Les résultats obtenus sur les jeux de tests montrent l’efficacité des stratégies mises en œuvre par ces algorithmes, en particulier :

  • MLSDO est classé 1er sur 7 algorithmes évalués sur GDBG ;
  • MLSDO est classé 2ème sur 16 algorithmes évalués sur MPB.

De plus, les gains de performance obtenus, pour les problèmes de recalage et de segmentation de séquences d’images, montrent l’intérêt d’utiliser les algorithmes d’optimisation dynamique proposés pour ce type d'applications.

Domaines :

Recherche opérationnelle, métaheuristiques, optimisation dynamique, systèmes multi-agents, traitement d’images.

Stage de Master 2

Travaux effectués :

La simulation à base d’agents de systèmes complexes repose sur la modélisation des entités élémentaires du système. A un niveau de description donné, cela implique de modéliser toutes les entités du système. Lorsque l’on doit modéliser des systèmes biologiques au niveau cellulaire et/ou moléculaire, cela se traduit par la simulation d’un grand nombre d’agents, ce qui soulève des problèmes de performances. Néanmoins, il n’est généralement pas nécessaire d’avoir le même niveau de détail pour chaque partie du système.

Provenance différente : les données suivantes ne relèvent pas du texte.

(* ===== verification/McpMain.v ===== *)
(** The MCP endpoint as a process ([mcp/src/main.rs]): from the command line and
    the files it reads to what it serves, and how it ends. *)

From S2P Require Cli McpConfig Paths.
From S2P Require Export Utf8 McpServer.

(** One run of the program: whether the runtime could be built, the command
    line, what can be read of each file, what becomes of reading the certificate
    and its key, and how serving a router at an address ends. *)
Record McpRun := mkMcpRun {
  mr_runtime : option str;
  mr_arguments : list OsString;
  mr_contents : str → result str (list N);
  mr_certificate : str → str → result str unit;
  mr_serve : str → Router → result str unit;
}.

(** How it ends: what the program itself writes to the standard error, and the
    status. *)
Record Exited := mkExited { ex_error : option str; ex_status : N }.

(** [axum] also panics on a path with a segment that starts with a colon or an
    asterisk, as captures were written before; braces, as they are written now,
    do not occur in the path of a parsed URL. *)
Definition plain_segment (segment : str) : bool :=
  negb (starts_with $":" segment) && negb (starts_with $"*" segment).
Definition plain_pattern (pattern : Pattern) : bool :=
  match pattern with Exactly path | Below path => forallb plain_segment (split_on 47 path) end.

(** The router can be built; otherwise that is a panic. *)
Definition router_builds (config : McpConfig) (auth : AuthValidator) : bool :=
  let router := build_router config auth in
  bool_decide (distinct_paths router) && forallb (plain_pattern ∘ rt_pattern) router.

Section main.
Context `{UrlParser} (is_socket_address : str → bool)
        (decode_config : list N → result str McpConfig.FileConfig)
        (decode_keys : list N → result str (list Jwk)).

Definition usage : str := $"usage: tts29-mcp --config <mcp.json>".

Section run.
Context (R : McpRun).

Definition loaded_config : result Cli.Exit McpConfig :=
  argument ← Cli.config_argument usage (mr_arguments R);
  let path := Cli.path_of argument in
  map_err Cli.Failed
    (McpConfig.load_config is_socket_address path (mr_contents R path) decode_config).

Definition loaded_auth (config : McpConfig) : result str AuthValidator :=
  from_jwks_file (mr_contents R (McpConfig.mc_jwks_path config)) decode_keys
    (McpConfig.mc_issuer config) (McpConfig.mc_audience config)
    (McpConfig.mc_required_scope config).

Definition run : result Cli.Exit unit :=
  config ← loaded_config;
  map_err Cli.Failed
    (run_server config (mr_contents R) decode_keys (mr_certificate R) (mr_serve R)).

(** The run comes to building the router, and panics. *)
Definition router_panics : bool :=
  match loaded_config with
  | Ok config =>
      match loaded_auth config with
      | Ok auth => negb (router_builds config auth)
      | Err _ => false
      end
  | Err _ => false
  end.

(** [main]; a panic ends a process with 101. *)
Definition main : Exited :=
  match mr_runtime R with
  | Some error => mkExited (Some ($"tts29-mcp: runtime could not start: " ++ error)) 1
  | None =>
      if router_panics then mkExited None 101 else
      match run with
      | Ok _ | Err Cli.Usage => mkExited None 0
      | Err (Cli.Failed error) => mkExited (Some ($"tts29-mcp: " ++ error)) 1
      end
  end.

(** The run comes to serve this configuration. *)
Definition serves (config : McpConfig) (auth : AuthValidator) : Prop :=
  mr_runtime R = None ∧ loaded_config = Ok config ∧ loaded_auth config = Ok auth ∧
  router_builds config auth = true ∧
  mr_certificate R (McpConfig.mc_tls_certificate_path config)
    (McpConfig.mc_tls_private_key_path config) = Ok ().
End run.
End main.

Section facts.
Context `{UrlParser} (is_socket_address : str → bool)
        (decode_config : list N → result str McpConfig.FileConfig)
        (decode_keys : list N → result str (list Jwk)).

#[local] Abbreviation main := (main is_socket_address decode_config decode_keys).
#[local] Abbreviation run := (run is_socket_address decode_config decode_keys).
#[local] Abbreviation serves := (serves is_socket_address decode_config decode_keys).
#[local] Abbreviation loaded_config := (loaded_config is_socket_address decode_config).
#[local] Abbreviation loaded_auth := (loaded_auth decode_keys).

Definition with_serve (serve : str → Router → result str unit) (R : McpRun) : McpRun :=
  mkMcpRun (mr_runtime R) (mr_arguments R) (mr_contents R) (mr_certificate R) serve.

(** What the file of the command line says, when it is accepted. *)
Lemma loaded_config_ok R config :
  loaded_config R = Ok config →
  ∃ path data file resource,
    mr_arguments R = [$"--config"; path] ∧ mr_contents R (Cli.path_of path) = Ok data ∧
    (len data ≤ McpConfig.MAX_CONFIG_BYTES)%N ∧ decode_config data = Ok file ∧
    McpConfig.config_valid is_socket_address file resource ∧
    config = McpConfig.config_of resource (McpConfig.fc_authorization_servers file) file
      (default $"." (Paths.parent (Cli.path_of path))).
Proof.
  unfold McpMain.loaded_config. intros Hc. okay Hc as path Hp. apply map_err_ok in Hc.
  unfold McpConfig.load_config, McpConfig.read_bounded in Hc. okay Hc as data Hd.
  okay Hd as all Hall. apply map_err_ok in Hall. passed Hd as Hlen. injection Hd as <-.
  okay Hc as file Hf. apply map_err_ok in Hf.
  apply McpConfig.mcp_config_iff in Hc as (resource & Hv & ->).
  assert (take (N.to_nat (McpConfig.MAX_CONFIG_BYTES + 1)) all = all) as Htake.
  { apply take_ge. reflect. unfold len in Hlen. rewrite length_take in Hlen. lia. }
  rewrite Htake in *. reflect. exists path, all, file, resource. split_and!; try done.
  unfold Cli.config_argument in Hp. destruct (mr_arguments R) as [|flag [|value [|]]]; try done.
  - by destruct (_ || _).
  - destruct (flag =?s $"--config") eqn:Hflag; [|done]. apply str_eqb_eq in Hflag as ->.
    by injection Hp as <-.
Qed.

Lemma loaded_config_with serve R : loaded_config (with_serve serve R) = loaded_config R.
Proof. done. Qed.
Lemma loaded_auth_with serve R config :
  loaded_auth (with_serve serve R) config = loaded_auth R config.
Proof. done. Qed.

(** [main], step by step. *)
Definition failed (error : str) : Exited := mkExited (Some ($"tts29-mcp: " ++ error)) 1.
Lemma main_steps R :
  main R =
  match mr_runtime R with
  | Some error => failed ($"runtime could not start: " ++ error)
  | None =>
      match loaded_config R with
      | Err Cli.Usage => mkExited None 0
      | Err (Cli.Failed error) => failed error
      | Ok config =>
          match loaded_auth R config with
          | Err error => failed error
          | Ok auth =>
              if negb (router_builds config auth)
              then mkExited None 101 else
              match mr_certificate R (McpConfig.mc_tls_certificate_path config)
                      (McpConfig.mc_tls_private_key_path config) with
              | Err error => failed ($"TLS configuration could not be loaded: " ++ error)
              | Ok _ =>
                  match mr_serve R (McpConfig.mc_bind config) (build_router config auth) with
                  | Ok _ => mkExited None 0
                  | Err error => failed ($"HTTPS MCP endpoint failed: " ++ error)
                  end
              end
          end
      end
  end.
Proof.
  unfold McpMain.main, router_panics, McpMain.run, failed.
  destruct (mr_runtime R); [done|]. destruct (loaded_config R) as [config|[|error]]; [|done..].
  simpl. unfold run_server. fold (loaded_auth R config).
  destruct (loaded_auth R config) as [auth|error]; [|done]. simpl.
  destruct (negb _); [done|]. destruct (mr_certificate _ _ _) as [[]|error]; [|done]. simpl.
  by destruct (mr_serve _ _ _) as [[]|error].
Qed.

(** The program serves what it has loaded, or nothing: then it ends in the same
    way whatever serving would do. *)
Lemma main_serves R :
  (∃ config auth, serves R config auth ∧
     main R = match mr_serve R (McpConfig.mc_bind config) (build_router config auth) with
              | Ok _ => mkExited None 0
              | Err error => failed ($"HTTPS MCP endpoint failed: " ++ error)
              end) ∨
  ((∀ config auth, ¬ serves R config auth) ∧ ∀ serve, main (with_serve serve R) = main R).
Proof.
  destruct (mr_runtime R) eqn:Hr; [right|destruct (loaded_config R) as [config|exit] eqn:Hc;
    [destruct (loaded_auth R config) as [auth|] eqn:Ha;
     [destruct (router_builds config auth) eqn:Hd;
      [destruct (mr_certificate R (McpConfig.mc_tls_certificate_path config)
         (McpConfig.mc_tls_private_key_path config)) as [[]|] eqn:Hcert; [left|right]
      |right]|right]|right]].
  2:{ exists config, auth. split; [|by rewrite main_steps, Hr, Hc, Ha, Hd, Hcert].
      by split_and!. }
  all: split; [intros config' auth' (Hr' & Hc' & Ha' & Hd' & Hcert');
    try congruence; assert (config' = config) as -> by congruence; try congruence;
    assert (auth' = auth) as -> by congruence; congruence|].
  all: intros serve; rewrite !main_steps, loaded_config_with; simpl; rewrite Hr, ?Hc, ?Hd; try done;
    simpl; rewrite loaded_auth_with, Ha; try done; by rewrite Hd, ?Hcert.
Qed.
End facts.

(** C13: what a run of the endpoint comes to. Either it serves nothing, whatever
    serving would have done; or it was started with a configuration file that is
    sound, with a sound set of public keys, it serves the router of this
    configuration and no other, and ends as serving ends. Then, however requests
    arrive and are served, every call of the tool was made on the path of the
    resource, from an allowed host, with a complete body within the limit, and
    with a bearer token that is authentic for exactly this issuer and resource,
    signed by a key of the set, in time and of the required scope; no more
    requests than configured are in the handler; and what is said without a
    token is the metadata of this configuration. *)
Theorem mcp_process_guarded `{UrlParser, JwtLaws, AxumLaws, Rmcp} is_socket_address
    decode_config decode_keys query_keys header_value error_body encode decode R :
  let main := main is_socket_address decode_config decode_keys in
  let serves := serves is_socket_address decode_config decode_keys in
  ((∀ config auth, ¬ serves R config auth) ∧ ∀ serve, main (with_serve serve R) = main R) ∨
  ∃ config auth path data file resource,
    serves R config auth ∧
    mr_arguments R = [$"--config"; path] ∧ mr_contents R (Cli.path_of path) = Ok data ∧
    (len data ≤ McpConfig.MAX_CONFIG_BYTES)%N ∧ decode_config data = Ok file ∧
    McpConfig.config_valid is_socket_address file resource ∧ jwks_valid (av_keys auth) ∧
    distinct_paths (build_router config auth) ∧
    main R = match mr_serve R (McpConfig.fc_bind file) (build_router config auth) with
             | Ok _ => mkExited None 0
             | Err error => failed ($"HTTPS MCP endpoint failed: " ++ error)
             end ∧
    ∀ s,
      rtc (server_steps query_keys header_value error_body encode decode config auth)
        (server_new config auth) s →
      Forall (λ call, call_ok query_keys config auth call ∧ ∃ token now,
        bearer_token (rq_authorization (hq_request call.1)) = Some token ∧
        ((now ≤ u64_max)%N → ∃ claims,
          authentic auth now token claims ∧ av_issuer auth = McpConfig.fc_issuer file ∧
          av_audience auth = McpConfig.fc_resource file ∧
          McpConfig.fc_required_scope file ∈ split_ascii_whitespace (claim_scope claims)))
        (sv_calls s) ∧
      Forall (direct_ok config) (sv_direct s) ∧
      held (sv_ingress s) ≤ N.to_nat (McpConfig.fc_max_concurrency file).
Proof.
  intros main serves.
  destruct (main_serves is_socket_address decode_config decode_keys R)
    as [(config & auth & Hserves & Hmain)|Hno]; [right|by left].
  pose proof Hserves as (_ & Hc & Ha & Hd & _).
  apply loaded_config_ok in Hc as (path & data & file & resource & Hargs & Hdata & Hlen & Hf & Hv &
    Heq).
  pose proof (McpConfig.cf_audience _ _ _ Hv) as Haud.
  unfold loaded_auth, from_jwks_file, new_validator in Ha. okay Ha as keys Hkeys.
  okay Ha as [] Hvalid. injection Ha as Ha. apply validate_jwks_iff in Hvalid.
  exists config, auth, path, data, file, resource. split_and!; try done.
  { by rewrite <-Ha. } { by apply andb_true_iff in Hd as [Hd%bool_decide_eq_true _]. } { etrans; [exact Hmain|]. by rewrite Heq. }
  intros s Hs.
  pose proof (mcp_server_guarded _ _ _ _ _ _ _ _ Hs) as (Hcalls & Hdirect & Hheld & _).
  split_and!; [|done|by rewrite Heq in Hheld].
  eapply Forall_impl; [exact Hcalls|]. intros [request input] Hcall. split; [done|].
  destruct Hcall as (_ & (token & now & _ & Htoken & Hok) & _). exists token, now.
  split; [done|]. intros Hnow. apply validate_accepted in Hok as (claims & Hau & Hscope); [|done].
  exists claims. split; [done|]. unfold has_scope in Hscope. simpl in *. subst auth config.
  simpl in *. by rewrite <-Haud.
Qed.

(** A run that serves until it is stopped. *)
Module Example_process.
Export Example_endpoint.
Definition R : McpRun :=
  mkMcpRun None [$"--config"; $"/etc/tts29/mcp.json"] (λ _, Ok [1%N]) (λ _ _, Ok ())
    (λ _ _, Ok ()).
Definition decode_config (_ : list N) : result str McpConfig.FileConfig := Ok file.
Definition decode_keys (_ : list N) : result str (list Jwk) := Ok [key].
End Example_process.
#[local] Existing Instances Example_endpoint.urls Example_endpoint.axum Example_endpoint.axum_laws
  Example_endpoint.rmcp Example_auth.jwt Example_auth.jwt_laws.

Lemma mcp_process_guarded_witness :
  serves (λ _, true) Example_process.decode_config Example_process.decode_keys Example_process.R
    Example_endpoint.config Example_endpoint.auth ∧
  main (λ _, true) Example_process.decode_config Example_process.decode_keys Example_process.R
    = mkExited None 0 ∧
  ∃ auth, jwks_valid (av_keys auth) ∧ distinct_paths (build_router Example_endpoint.config auth).
Proof.
  assert (serves (λ _, true) Example_process.decode_config Example_process.decode_keys
    Example_process.R Example_endpoint.config Example_endpoint.auth) as Hserves
    by (repeat split; vm_compute; reflexivity).
  split; [exact Hserves|].
  destruct (mcp_process_guarded (λ _, true) Example_process.decode_config
    Example_process.decode_keys (λ _, []) (λ _, true) bytes (λ _, None) (λ _, None)
    Example_process.R)
    as [[Hno _]|(config & auth & path & data & file & resource & Hs & _ & _ & _ & _ & _ & Hkeys &
      Hpaths & Hmain & _)].
  - destruct (Hno _ _ Hserves).
  - split; [exact Hmain|]. exists auth. split; [exact Hkeys|].
    destruct Hs as (_ & Hc & _). destruct Hserves as (_ & Hc' & _).
    rewrite Hc in Hc'. injection Hc' as Hc'. rewrite <-Hc'. exact Hpaths.
Defined.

Ce travail a alors consisté à élaborer un modèle de simulation hybride associant une modélisation à base d’agents et une modélisation agrégée fondée sur la discrétisation d’équations différentielles, dans le cadre de la modélisation et de la simulation de la croissance de tumeurs cancéreuses.

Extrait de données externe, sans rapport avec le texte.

(** [Engine::shutdown], and the files of the work directory. *)
Class EngineStop (E : Type) := { shutdown_engine : E → E }.
Class WorkHost (E : Type) := {
  work_files : E → World;
  set_work_files : World → E → E;
}.

(** ** The capabilities of the runner

    The runner's environment is the publisher and, in it, the engine with all
    that is outside the process; every capability acts on that. *)
Section capabilities.
Context `{Nip29, Hashing, UrlParser} {E : Type}.
Context `{!ProducerEnv E, !WorkDir E, !DaemonEngine E, !BlossomClient E, !AnswerEngine E,
          !WorkHost E}.

Definition through {X A} (m : io E X A) : io (NmpPublisher E) X A := λ p,
  let '(r, e) := m (np_engine p) in (r, mkPublisher _ e (np_authorized p)).
Definition on_work {X A} (m : io World X A) : io E X A := λ e,
  let '(r, files) := m (work_files e) in (r, set_work_files files e).

Definition synthesizer_of (fault : nat → option nat) (process_id : N)
    (send : nat → Url → SpeechPost → result str HttpResponse) (K : KokoroSynthesizer)
    : Synthesizer (NmpPublisher E) := {|
  synthesize request output :=
    through (on_work (synthesize_audio fault process_id send K request output));
|}.
Definition uploader_of (U : BlossomArtifactUploader) : ArtifactUploader (NmpPublisher E) := {|
  make_durable audio := through (make_durable_audio U audio);
|}.
#[export] Instance publisher_work_dir : WorkDir (NmpPublisher E) := {|
  create_dir_all path := through (create_dir_all path);
  read_file path := through (read_file path);
|}.
(** The files of a tree go through the uploader of the producer. *)
Definition producer_env_of (U : BlossomArtifactUploader) : ProducerEnv (NmpPublisher E) := {|
  Registration := Registration;
  registered_key := registered_key;
  add_account secret := through (add_account secret);
  remove_account registration := through (remove_account registration);
  read_to_string path := through (read_to_string path);
  make_durable_file path label := through (make_durable_attachment U path label);
  unix_millis p := let '(millis, e) := unix_millis (np_engine p) in
                   (millis, mkPublisher _ e (np_authorized p));
|}.
#[export] Instance publisher_answers : AnswerEngine (NmpPublisher E) := {|
  observe_answers host group_id := through (observe_answers host group_id);
|}.
End capabilities.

Partant d’un modèle existant, purement agent, le travail a d’abord consisté à simplifier et à compléter ce modèle, puis à identifier les éléments du modèle qui ne justifiaient pas d’être traités avec une approche agent, et qui pouvaient avantageusement être remplacés par un modèle agrégé. Pour ce modèle agrégé, un mécanisme de transformation permettant de réaliser le passage d’un formalisme à l’autre a été proposé, et les interactions entre les deux types de modèles ont été mises en place. Enfin, un jeu de tests a été élaboré pour assurer la validité des transformations effectuées et mesurer les gains de performance obtenus.

Résultats :

Le temps de simulation est réduit d’au moins un facteur 10, et surtout augmente linéairement avec le nombre de cellules simulées, au lieu d’une croissance exponentielle.

Domaines :

Systèmes multi-agents, modélisation et simulation, modèles multi-échelles, systèmes biologiques complexes.